(* ===== verification/GoStrings.v ===== *)
(** * Go strings

    The parts of Go's [strings], [strconv], [unicode] and [sort] packages that
    the program calls, on byte strings (a Go string is a sequence of bytes, as
    [string] is here).  Everything is executable.  Unicode tables larger than a
    few ranges (case mapping of non-ASCII text, the category Nd) are arguments
    of the functions that consult them. *)

From S2P Require Import Prelude.
From Stdlib Require Import Ascii.

Open Scope Z_scope.

(* ------------------------------------------------------------------ *)
(** ** Bytes of a string *)

Definition bytes_of (s : string) : list byte := String.list_byte_of_string s.
Definition string_of (l : list byte) : string := String.string_of_list_byte l.

Lemma string_of_bytes_of s : string_of (bytes_of s) = s.
Proof. apply String.string_of_list_byte_of_string. Qed.

Lemma bytes_of_string_of l : bytes_of (string_of l) = l.
Proof. apply String.list_byte_of_string_of_list_byte. Qed.

Lemma bytes_of_app s1 s2 : bytes_of (s1 +:+ s2) = bytes_of s1 ++ bytes_of s2.
Proof.
  induction s1 as [|c s1 IH]; [reflexivity|].
  change (String c s1 +:+ s2) with (String c (s1 +:+ s2)).
  unfold bytes_of, String.list_byte_of_string in *. simpl. by rewrite IH.
Qed.

Lemma bytes_of_inj s1 s2 : bytes_of s1 = bytes_of s2 → s1 = s2.
Proof. intros H. by rewrite <-(string_of_bytes_of s1), H, string_of_bytes_of. Qed.

Lemma string_app_inj_l s t1 t2 : s +:+ t1 = s +:+ t2 → t1 = t2.
Proof.
  intros H%(f_equal bytes_of). rewrite !bytes_of_app in H.
  apply bytes_of_inj. by simplify_list_eq.
Qed.

Lemma string_app_inj_r s1 s2 t : s1 +:+ t = s2 +:+ t → s1 = s2.
Proof.
  intros H%(f_equal bytes_of). rewrite !bytes_of_app in H.
  apply bytes_of_inj. by simplify_list_eq.
Qed.

(* ------------------------------------------------------------------ *)
(** ** Package strings *)

(** [strings.Join(elems, sep)]. *)
Definition strings_Join (elems : list string) (sep : string) : string :=
  String.concat sep elems.

(** [strings.Cut(s, sep)] for a separator of one byte: the text before and
    after the first [sep], and whether [sep] occurs. *)
Fixpoint strings_Cut (s : string) (sep : ascii) : string * string * bool :=
  match s with
  | EmptyString => (EmptyString, EmptyString, false)
  | String c s' =>
      if decide (c = sep) then (EmptyString, s', true)
      else let '(before, after, found) := strings_Cut s' sep in
           (String c before, after, found)
  end.

Fixpoint contains_byte (c : ascii) (s : string) : bool :=
  match s with
  | EmptyString => false
  | String d s' => bool_decide (d = c) || contains_byte c s'
  end.

Lemma strings_Cut_found s sep before after :
  strings_Cut s sep = (before, after, true) ↔
  s = before +:+ String sep after ∧ contains_byte sep before = false.
Proof.
  revert before. induction s as [|c s IH]; intros before; simpl.
  - split; [done|]. intros [H _]. by destruct before.
  - case_decide as Hc.
    + subst. split.
      * intros [= <- <-]. done.
      * intros [H Hn]. destruct before as [|d before]; [by injection H as ->|].
        injection H as -> _. simpl in Hn. by rewrite bool_decide_eq_true_2 in Hn.
    + destruct (strings_Cut s sep) as [[b' a'] f'] eqn:E. split.
      * intros [= <- <- ->]. destruct (proj1 (IH b')) as [-> Hb]; [done|].
        split; [done|]. simpl. by rewrite bool_decide_eq_false_2.
      * intros [H Hn]. destruct before as [|d before].
        { by injection H as ->. }
        injection H as -> Hs. simpl in Hn. apply orb_false_iff in Hn as [_ Hn].
        assert ((b', a', f') = (before, after, true)) as [= -> -> ->]; [|done].
        by apply IH.
Qed.

Lemma strings_Cut_not_found s sep :
  (strings_Cut s sep).2 = contains_byte sep s.
Proof.
  induction s as [|c s IH]; [done|]. simpl. case_decide.
  - by rewrite bool_decide_eq_true_2.
  - rewrite bool_decide_eq_false_2 by done. simpl.
    by destruct (strings_Cut s sep) as [[??]?].
Qed.

(** [true] when every byte of [s] is below [utf8.RuneSelf]. *)
Definition is_ascii (s : string) : bool :=
  forallb (λ b, u8 b <? 128) (bytes_of s).

Definition upper_byte (b : byte) : byte :=
  if (97 <=? u8 b) && (u8 b <=? 122) then byte_of_Z (u8 b - 32) else b.
Definition lower_byte (b : byte) : byte :=
  if (65 <=? u8 b) && (u8 b <=? 90) then byte_of_Z (u8 b + 32) else b.

(** [strings.ToUpper(s)]: the ASCII fast path, and [unicode_upper], which
    stands for [strings.Map(unicode.ToUpper, s)], on other text. *)
Definition strings_ToUpper (unicode_upper : string → string) (s : string) : string :=
  if is_ascii s then string_of (upper_byte <$> bytes_of s) else unicode_upper s.

(** [strings.ToLower(s)], likewise. *)
Definition strings_ToLower (unicode_lower : string → string) (s : string) : string :=
  if is_ascii s then string_of (lower_byte <$> bytes_of s) else unicode_lower s.

(* ------------------------------------------------------------------ *)
(** ** Runes *)

Definition rune_error : Z := 65533.

Definition in_range (lo hi : Z) (b : byte) : bool := (lo <=? u8 b) && (u8 b <=? hi).
Definition cont (b : byte) : bool := in_range 128 191 b.

(** What [for _, r := range s] sees: the runes of a byte string in UTF-8, each
    with the bytes it was decoded from; a byte that starts no valid encoding is
    [rune_error] of width one. *)
Fixpoint rune_chunks (s : list byte) : list (Z * list byte) :=
  match s with
  | [] => []
  | b0 :: t0 =>
      if u8 b0 <? 128 then (u8 b0, [b0]) :: rune_chunks t0
      else
      match t0 with
      | b1 :: t1 =>
          if in_range 194 223 b0 && cont b1 then
            ((u8 b0 - 192) * 64 + (u8 b1 - 128), [b0; b1]) :: rune_chunks t1
          else
          match t1 with
          | b2 :: t2 =>
              let second_ok :=
                if u8 b0 =? 224 then in_range 160 191 b1
                else if u8 b0 =? 237 then in_range 128 159 b1
                else in_range 225 239 b0 && cont b1 in
              if second_ok && cont b2 then
                ((u8 b0 - 224) * 4096 + (u8 b1 - 128) * 64 + (u8 b2 - 128),
                 [b0; b1; b2]) :: rune_chunks t2
              else
              match t2 with
              | b3 :: t3 =>
                  let second_ok4 :=
                    if u8 b0 =? 240 then in_range 144 191 b1
                    else if u8 b0 =? 244 then in_range 128 143 b1
                    else in_range 241 243 b0 && cont b1 in
                  if second_ok4 && cont b2 && cont b3 then
                    ((u8 b0 - 240) * 262144 + (u8 b1 - 128) * 4096 +
                       (u8 b2 - 128) * 64 + (u8 b3 - 128),
                     [b0; b1; b2; b3]) :: rune_chunks t3
                  else (rune_error, [b0]) :: rune_chunks t0
              | [] => (rune_error, [b0]) :: rune_chunks t0
              end
          | [] => (rune_error, [b0]) :: rune_chunks t0
          end
      | [] => (rune_error, [b0]) :: rune_chunks t0
      end
  end.

(** Nothing is lost: the chunks spell the string. *)
Lemma rune_chunks_concat s : concat (rune_chunks s).*2 = s.
Proof.
  induction s as [s IH] using (induction_ltof1 _ length).
  unfold ltof in IH. destruct s as [|b0 t0]; [done|].
  unfold rune_chunks; fold rune_chunks.
  repeat case_match; subst; rewrite fmap_cons; cbn [snd concat app];
    rewrite IH by (cbn [length]; lia); reflexivity.
Qed.

(** An ASCII string is its own rune sequence. *)
Lemma rune_chunks_ascii s :
  Forall (λ b, u8 b < 128) s → rune_chunks s = (λ b, (u8 b, [b])) <$> s.
Proof.
  induction 1 as [|b s Hb _ IH]; [done|]. simpl.
  rewrite (proj2 (Z.ltb_lt _ _) Hb). by rewrite IH.
Qed.

(** [unicode.IsSpace]. *)
Definition unicode_IsSpace (r : Z) : bool :=
  ((9 <=? r) && (r <=? 13)) || (r =? 32) || (r =? 133) || (r =? 160) ||
  (r =? 5760) || ((8192 <=? r) && (r <=? 8202)) || (r =? 8232) || (r =? 8233) ||
  (r =? 8239) || (r =? 8287) || (r =? 12288).

(** [unicode.IsDigit]: the ASCII digits, and the table of the category Nd
    beyond Latin-1. *)
Definition unicode_IsDigit (nd : Z → bool) (r : Z) : bool :=
  if r <=? 255 then (48 <=? r) && (r <=? 57) else nd r.

Fixpoint drop_spaces (l : list (Z * list byte)) : list (Z * list byte) :=
  match l with
  | (r, bs) :: l' => if unicode_IsSpace r then drop_spaces l' else l
  | [] => []
  end.

(** [strings.TrimSpace]. *)
Definition strings_TrimSpace (s : string) : string :=
  string_of (concat
    (reverse (drop_spaces (reverse (drop_spaces (rune_chunks (bytes_of s)))))).*2).

(* ------------------------------------------------------------------ *)
(** ** Package strconv *)

Inductive num_error := ErrSyntax | ErrRange.

(** The digit loop of [strconv.ParseUint(s, 10, bitSize)], with [n] the value
    read so far and [max] the largest value of [bitSize] bits. *)
Fixpoint parse_uint_loop (max n : Z) (s : list byte) : result num_error Z :=
  match s with
  | [] => Ok n
  | b :: s' =>
      if (48 <=? u8 b) && (u8 b <=? 57) then
        let n1 := n * 10 + (u8 b - 48) in
        if max <? n1 then Err ErrRange else parse_uint_loop max n1 s'
      else Err ErrSyntax
  end.

Definition strconv_ParseUint (s : string) (bitSize : Z) : result num_error Z :=
  match bytes_of s with
  | [] => Err ErrSyntax
  | bs => parse_uint_loop (2 ^ bitSize - 1) 0 bs
  end.

(** The value of a string of decimal digits, most significant first. *)
Definition decimal_value (s : list byte) : Z :=
  foldl (λ n b, n * 10 + (u8 b - 48)) 0 s.

Lemma foldl_decimal_mono s n :
  0 ≤ n → Forall (λ b, 48 ≤ u8 b ≤ 57) s →
  n ≤ foldl (λ n b, n * 10 + (u8 b - 48)) n s.
Proof.
  intros Hn Hs. revert n Hn.
  induction Hs as [|b s Hb _ IH]; intros n Hn; simpl; [lia|].
  etrans; [|apply IH; lia]. lia.
Qed.

Lemma parse_uint_loop_spec max n s v :
  0 ≤ n ≤ max →
  parse_uint_loop max n s = Ok v ↔
  Forall (λ b, 48 ≤ u8 b ≤ 57) s ∧
  v = foldl (λ n b, n * 10 + (u8 b - 48)) n s ∧ v ≤ max.
Proof.
  revert n. induction s as [|b s IH]; intros n Hn; simpl.
  - split; [intros [= <-]; split_and!; [constructor|done|lia]|by intros (_&->&_)].
  - destruct ((48 <=? u8 b) && (u8 b <=? 57)) eqn:Hd.
    + destruct (max <? n * 10 + (u8 b - 48)) eqn:Hm.
      * split; [done|]. intros (Hs & -> & Hle). exfalso.
        inversion Hs as [|? ? ? Hs']; subst.
        pose proof (foldl_decimal_mono s (n * 10 + (u8 b - 48)) ltac:(lia) Hs').
        lia.
      * rewrite IH by lia. rewrite Forall_cons.
        split; [intros (?&?&?)|intros ((_&?)&?&?)]; split_and!; first [done | lia].
    + split; [done|]. intros (Hs & _). inversion Hs; subst. lia.
Qed.

(** [strconv.ParseUint] in base ten accepts exactly the non-empty strings of
    digits whose value fits. *)
Lemma strconv_ParseUint_spec s bitSize v :
  0 ≤ bitSize →
  strconv_ParseUint s bitSize = Ok v ↔
  bytes_of s ≠ [] ∧ Forall (λ b, 48 ≤ u8 b ≤ 57) (bytes_of s) ∧
  v = decimal_value (bytes_of s) ∧ v < 2 ^ bitSize.
Proof.
  intros Hb. unfold strconv_ParseUint, decimal_value.
  assert (0 < 2 ^ bitSize) by (apply Z.pow_pos_nonneg; lia).
  destruct (bytes_of s) as [|b bs] eqn:E; [by split; [|intros (?&_)]|].
  rewrite parse_uint_loop_spec by lia.
  split; [intros (?&?&?)|intros (_&?&?&?)]; split_and!; first [done | lia].
Qed.

(* ------------------------------------------------------------------ *)
(** ** Package sort *)

(** The result of [sort.Strings]: Go orders strings byte by byte, the order
    [String.le] is. *)
Definition sort_Strings (l : list string) : list string := merge_sort String.le l.

(** [sort.SliceStable(l, func(i, j) { return key(l[i]) < key(l[j]) })]. *)
Definition sort_by_key {A} (key : A → string) (l : list A) : list A :=
  merge_sort (λ x y, String.le (key x) (key y)) l.

Lemma sort_Strings_sorted l : Sorted String.le (sort_Strings l).
Proof. apply Sorted_merge_sort, _. Qed.

Lemma sort_Strings_perm l : sort_Strings l ≡ₚ l.
Proof. apply merge_sort_Permutation. Qed.

Lemma sort_by_key_perm {A} (key : A → string) l : sort_by_key key l ≡ₚ l.
Proof. apply merge_sort_Permutation. Qed.

Lemma sort_by_key_sorted {A} (key : A → string) l :
  Sorted String.le (key <$> sort_by_key key l).
Proof.
  assert (Total (λ x y, String.le (key x) (key y))).
  { intros x y. apply (total String.le). }
  eapply Sorted_fmap; [|apply Sorted_merge_sort, _]. done.
Qed.

(** Sorting by a key and then reading the keys is sorting the keys. *)
Lemma sort_by_key_keys {A} (key : A → string) l :
  key <$> sort_by_key key l = sort_Strings (key <$> l).
Proof.
  apply (Sorted_unique String.le).
  - apply sort_by_key_sorted.
  - apply sort_Strings_sorted.
  - by rewrite sort_Strings_perm, sort_by_key_perm.
Qed.

Lemma sort_Strings_eq_iff l1 l2 : sort_Strings l1 = sort_Strings l2 ↔ l1 ≡ₚ l2.
Proof.
  split.
  - intros H. by rewrite <-(sort_Strings_perm l1), H, sort_Strings_perm.
  - intros H. apply (Sorted_unique String.le);
      [apply sort_Strings_sorted..|by rewrite !sort_Strings_perm].
Qed.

EXERCISE:
Only one stretch of the data above is needed. Restate it word for word, from the line containing "Definition is_ascii (s" through the line containing "Definition lower_byte (b", both ends included.

THE ANSWER:
Definition is_ascii (s : string) : bool :=
  forallb (λ b, u8 b <? 128) (bytes_of s).

Definition upper_byte (b : byte) : byte :=
  if (97 <=? u8 b) && (u8 b <=? 122) then byte_of_Z (u8 b - 32) else b.
Definition lower_byte (b : byte) : byte :=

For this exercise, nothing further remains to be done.